Neurology & Pain Management Coding Alert

Neurology:

Where's the Bed? Locate Place of Service for Accurate Sleep Study Coding

Watch for tricky situations, such as whether you can really report a mobile unit.

Physicians can administer sleep studies in several different places of service, which sometimes can confuse coders who aren’t sure of location distinctions or don’t know whether to report services from a facility or provider perspective.

Scenario: One of our subscribers asked: “We have a new physician reading sleep studies and are not sure what place of service to code for two scenarios – sleep lab in a hospital setting and an independent sleep lab.”

Read on for tips on distinguishing one place of service (POS) from another.

POS 11, Physician Office

Place of service 11 (Office) is simple to distinguish. Report this POS designation when you have a sleep lab in your office.

Tip: Physicians who provide sleep study services in their offices or freestanding sleep centers bill for the global service – both the technical component for performing the study and diagnostic study code such as 95810 (Polysomnography; age 6 years or older, sleep staging with 4 or more additional parameters of sleep, attended by a technologist) without any modifiers. 

POS 21 or 22, Inpatient or Outpatient

Switch to POS 21 (Inpatient hospital) or 22 (Outpatient hospital) when your physician interprets studies in a hospital-based sleep center or freestanding location.

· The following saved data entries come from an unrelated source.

Lemma ucs_neighbor_relaxes : forall u v g openSet,
  inStore g v ->
  relaxes u v (g, openSet) (ucs_neighbor u (g, openSet) v).
Proof.
  intros u v g openSet Hv; rewrite ucs_neighbor_eq.
  destruct (isVisited (getNode g v)) eqn:E1; [left; reflexivity|].
  destruct (is_wall (getNode g v)) eqn:E2; [left; reflexivity|].
  simpl orb; cbv iota.
  destruct (num_ltb _ _); [|left; reflexivity].
  right; simpl. repeat split; auto.
  - apply layout_setNode; reflexivity.
  - intros q Hq; apply getNode_setNode_other; assumption.
  - rewrite getNode_setNode_same by assumption; simpl; assumption.
  - rewrite getNode_setNode_same by assumption; reflexivity.
  - destruct (includes openSet v); auto.
  - destruct (includes openSet v) eqn:E; [apply includes_In; assumption|].
    apply in_app_iff; right; left; reflexivity.
Qed.

Lemma greedy_neighbor_relaxes : forall u e v g openSet,
  inStore g v ->
  relaxes u v (g, openSet) (greedy_neighbor u e (g, openSet) v).
Proof.
  intros u e v g openSet Hv; rewrite greedy_neighbor_eq.
  destruct (isVisited (getNode g v)) eqn:E1; [left; reflexivity|].
  destruct (is_wall (getNode g v)) eqn:E2; [left; reflexivity|].
  simpl orb; cbv iota.
  destruct (num_is_infinity _); [|left; reflexivity].
  right; simpl. repeat split; auto.
  - apply layout_setNode; reflexivity.
  - intros q Hq; apply getNode_setNode_other; assumption.
  - rewrite getNode_setNode_same by assumption; simpl; assumption.
  - rewrite getNode_setNode_same by assumption; reflexivity.
  - apply in_app_iff; right; left; reflexivity.
Qed.

(** ** The five loops are instances of the two shapes *)

Lemma bfs_step_scan : forall e,
  bfs_step e = scan_step bfs_neighbor (fun l => l) e.
Proof. reflexivity. Qed.

Lemma dfs_step_scan : forall e,
  dfs_step e = scan_step dfs_neighbor (@rev Pos) e.
Proof. reflexivity. Qed.

Lemma astar_step_best : forall e,
  astar_step e = best_step astar_cmp (fun u => astar_neighbor u e) e.
Proof. reflexivity. Qed.

Lemma greedy_step_best : forall e,
  greedy_step e = best_step greedy_cmp (fun u => greedy_neighbor u e) e.
Proof. reflexivity. Qed.

Lemma ucs_step_best : forall e,
  ucs_step e = best_step ucs_cmp ucs_neighbor e.
Proof. reflexivity. Qed.

(* ================================================================== *)
(** * The loop of [bfs] and [dfs] *)
(* ================================================================== *)

Lemma fold_left_invariant : forall (A B : Type) (f : A -> B -> A)
    (I : A -> Prop) l a,
  I a -> (forall a x, In x l -> I a -> I (f a x)) -> I (fold_left f l a).
Proof.
  intros A B f I l; induction l as [|x l IH]; intros a Ha H; simpl; auto.
  apply IH.
  - apply H; [left; reflexivity|assumption].
  - intros a' x' Hx; apply H; right; assumption.
Qed.

Lemma rectangular_inStore : forall g0 g p,
  rectangular g0 = true -> layout g = layout g0 -> inGrid g0 p = true ->
  inStore g p.
Proof.
  intros g0 g p HR HL HG; apply inGrid_inStore.
  - rewrite (layout_rectangular g g0 HL); assumption.
  - rewrite (layout_inGrid g g0 p HL); assumption.
Qed.
Lemma constructor_binding_errors_witness :
  new StatusDTO (VDict [("statusId", VStr "1"); ("status", VStr "Finished");
                        ("count", VStr "20"); ("note", VStr "new")])
  = Raise TypeError
  /\ new StatusDTO (VDict [("statusId", VStr "1"); ("status", VStr "Finished")])
     = Raise TypeError.
Proof.
  split.
  - apply (proj1 constructor_binding_errors StatusDTO _ "note").
    + simpl. do 3 right. left. reflexivity.
    + simpl. intros [H|[H|[H|[]]]]; discriminate H.
  - apply (proj2 constructor_binding_errors StatusDTO _ (field "count" int)).
    + simpl. do 2 right. left. reflexivity.
    + reflexivity.
    + reflexivity.
Defined.

(** X7: a constructor returns an instance exactly when every keyword is
    declared and every attribute has an argument (given or default) that
    its converter accepts; the instance then has the declared attributes,
    in the order of the declaration, each with its converted argument. *)
Theorem constructor_succeeds_iff : forall cls kwargs o,
  new cls (VDict kwargs) = Ok o <->
  keywords_declared cls kwargs
  /\ exists attrs,
       o = VObj (class_name cls) attrs
       /\ Forall2 (fun a nv =>
                     fst nv = attr_name a /\
                     exists raw, argument kwargs a = Ok raw
                                 /\ convert a raw = Ok (snd nv))
                  (class_attrs cls) attrs.
Proof.
  intros cls kwargs o. simpl. split.
  - intros H. split; [|exact (init_Ok cls kwargs o H)].
    apply keywords_declared_forallb. unfold init in H.
    destruct (forallb _ (keys_of kwargs)); [reflexivity|discriminate].
  - intros [Hk [attrs [-> HF]]]. unfold init.
    apply keywords_declared_forallb in Hk. rewrite Hk.
    destruct (assigned_complete kwargs _ attrs HF) as [raws [H1 H2]].
    rewrite H1. simpl. rewrite H2. reflexivity.
Qed.

(** X8: in every record type of the module, an attribute with a default
    that the raw mapping leaves out is [None] in the record and in its
    dictionary: it is never omitted. *)
Theorem absent_optional_is_None : forall cls kwargs o a,
  In cls classes ->
  In a (class_attrs cls) ->
  attr_default a <> None ->
  lookup (attr_name a) kwargs = None ->
  new cls (VDict kwargs) = Ok o ->
  getattr o (attr_name a) = Ok VNone
  /\ bind (to_dict o) (fun dict => getitem dict (attr_name a)) = Ok VNone.
Proof.
  intros cls kwargs o a Hc Ha Hd Hl Ho. simpl in Ho.
  destruct (defaults_are_None cls a Hc Ha Hd) as [Hdef Hconv].
  destruct (init_attr cls kwargs o a Ho (classes_distinct cls Hc) Ha)
    as [raw [v [Harg [Hcv Hget]]]].
  unfold argument in Harg. rewrite Hl, Hdef in Harg. injection Harg as <-.
  rewrite Hconv in Hcv. injection Hcv as <-.
  split; [exact Hget|].
  destruct (init_Ok cls kwargs o Ho) as [attrs [-> _]].
  unfold to_dict. rewrite asdict_obj. simpl.
  rewrite lookup_map_values, (getattr_lookup _ _ _ _ Hget). reflexivity.
Qed.

Lemma absent_optional_is_None_witness :
  exists o,
    new DriverDTO (Sample.driver "fangio" "1911-06-24") = Ok o
    /\ getattr o "permanentNumber" = Ok VNone
    /\ bind (to_dict o) (fun dict => getitem dict "permanentNumber")
       = Ok VNone.
Proof.
  destruct (new DriverDTO (Sample.driver "fangio" "1911-06-24")) as [o|e] eqn:E;
    [|vm_compute in E; discriminate E].
  exists o. split; [reflexivity|].
  apply (absent_optional_is_None DriverDTO
           [("driverId", VStr "fangio"); ("url", VStr "http://example.org");
            ("givenName", VStr "Max"); ("familyName", VStr "Verstappen");
            ("dateOfBirth", VStr "1911-06-24"); ("nationality", VStr "Dutch")]
           o (field_default_None "permanentNumber" (optional int))).
  - simpl. left. reflexivity.
  - simpl. do 6 right. left. reflexivity.
  - discriminate.
  - reflexivity.
  - exact E.
Defined.

(** X9: the dictionary of a constructed record has exactly the declared
    attribute names as keys, in the order of the declaration, and under each
    name the attribute as [asdict] converts the values inside an
    instance. *)
Theorem to_dict_has_declared_keys : forall cls x o,
  new cls x = Ok o ->
  exists entries,
    to_dict o = Ok (VDict entries)
    /\ keys_of entries = map attr_name (class_attrs cls)
    /\ forall name v,
         getattr o name = Ok v ->
         getitem (VDict entries) name = Ok (_asdict_anything v).
Proof.
  intros cls x o H. destruct x; try discriminate. simpl in H.
  destruct (init_Ok cls d o H) as [attrs [-> _]].
  destruct (init_keys cls d _ attrs H) as [_ Hkeys].
  exists (map (fun kv => (fst kv, _asdict_anything (snd kv))) attrs).
  unfold to_dict. rewrite asdict_obj. split; [reflexivity|].
  split; [now rewrite keys_map_values|].
  intros name v Hg. simpl.
  rewrite lookup_map_values, (getattr_lookup _ _ _ _ Hg). reflexivity.
Qed.

Lemma to_dict_has_declared_keys_witness :
  exists entries,
    bind (new ConstructorDTO Sample.constructor) to_dict
    = Ok (VDict entries)
    /\ keys_of entries = ["constructorId"; "url"; "name"; "nationality"].
Proof.
  destruct (new ConstructorDTO Sample.constructor) as [o|e] eqn:E;
    [|vm_compute in E; discriminate E].
  destruct (to_dict_has_declared_keys ConstructorDTO _ o E)
    as [entries [Hd [Hk _]]].
  exists entries. simpl. rewrite Hd. split; [reflexivity|exact Hk].
Defined.

(** X10: [to_dict] of an instance returns a dictionary and converts every
    instance inside the record, at any depth, inside lists and mappings
    too: no instance is left anywhere in the dictionary. *)
Theorem to_dict_is_deep : forall c attrs,
  exists entries,
    to_dict (VObj c attrs) = Ok (VDict entries)
    /\ has_obj (VDict entries) = false.
Proof.
  intros c attrs.
  exists (map (fun kv => (fst kv, _asdict_anything (snd kv))) attrs).
  split; [reflexivity|exact (asdict_no_obj attrs)].
Qed.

Coding: The facility will bill for performing the diagnostic study itself, and you’ll bill for the physician’s interpretation. Append modifier 26 (Professional component) to indicate the bill is only for the professional work.

POS 49, Independent Clinic

Sometimes physicians own a freestanding clinic with other physicians seeing patients and providing services.

Coding: The owner physician is now billing services from the facility viewpoint because he’s reporting services that other providers offered in his facility. Submit the correct sleep study code and append modifier TC (Technical component). Modifier TC indicates that you’re billing for the equipment related facility expenses, but not the physician work itself.

Alternative: A physician can still conduct studies on a patient even if he owns the facility. In that situation, you would submit two claims for the service, because you’re representing two separate entities. Bill the physician’s service with the appropriate sleep study code and append modifier 26 and the location where the professional interpretation was performed. Then bill the service for the sleep lab with the technical component (modifier TC) and POS 49.

POS 15, Mobile Unit

POS 15 (Mobile unit) indicates a facility/unit that moves from place to place and is equipped to provide preventive, screening, diagnostic, and/or treatment services.

Heads up: POS 15 might not always apply to studies in a mobile unit, depending on the circumstances. According to the April 2013 CMS MedLearn Matters Bulletin: “…When services are furnished in a mobile unit, they are often provided to serve an entity for which another POS code exists. For example, a mobile unit may be sent to a physician’s office or a SNF (skilled nursing facility). If the mobile unit is serving an entity for which another POS code already exists, providers should use the POS code for that entity. However, if the mobile unit is not serving an entity which could be described by an existing POS code, the providers are to use the Mobile Unit POS code 15. Medicare will apply the non-facility rate to payments for services designated as being furnished in POS code 15 and apply the appropriate facility or non-facility rate for the POS code designated when a code other than the mobile unit code is indicated…”.

To read the entire bulletin, visit http://www.cms.gov/Outreach-and-Education/Medicare-Learning-Network-MLN/MLNMattersArticles/downloads/MM7631.pdf.

POS 12, Home

POS 12 (Home) is defined in CPT® as a location other than a hospital or other facility where the patient receives care in a private residence.

You can find yourself report POS 12 for unattended sleep study codes or some Medicare codes:

  • 95800 – Sleep study, unattended, simultaneous recording; heart rate, oxygen saturation, respiratory analysis (e.g., by airflow or peripheral arterial tone), and sleep time
  • 95801 – … minimum of heart rate, oxygen saturation, and respiratory analysis (e.g., by airflow or peripheral arterial tone)
  • 95806 – Sleep study, unattended, simultaneous recording of, heart rate, oxygen saturation, respiratory airflow, and respiratory effort (e.g., thoracoabdominal movement)
  • G0398 – Home sleep study test (HST) with Type II portable monitor, unattended; minimum of 7 channels: EEG, EOG, EMG, ECG/heart rate, airflow, respiratory effort and oxygen saturation
  • G0399 – Home sleep study test (HST) with Type III portable monitor, unattended; minimum of 4 channels: 2 respiratory movement/airflow, 1 ECG/heart rate, and 1 oxygen saturation
  • G0400 – Home sleep test (HST) with Type IV portable monitor, unattended; minimum of 3 channels.

Coding tip: Remember studies in these locations are not billed as a global service on a single line item since the technical component/place of service (home) will differ from where the professional component took place (where the physician interpreted the results).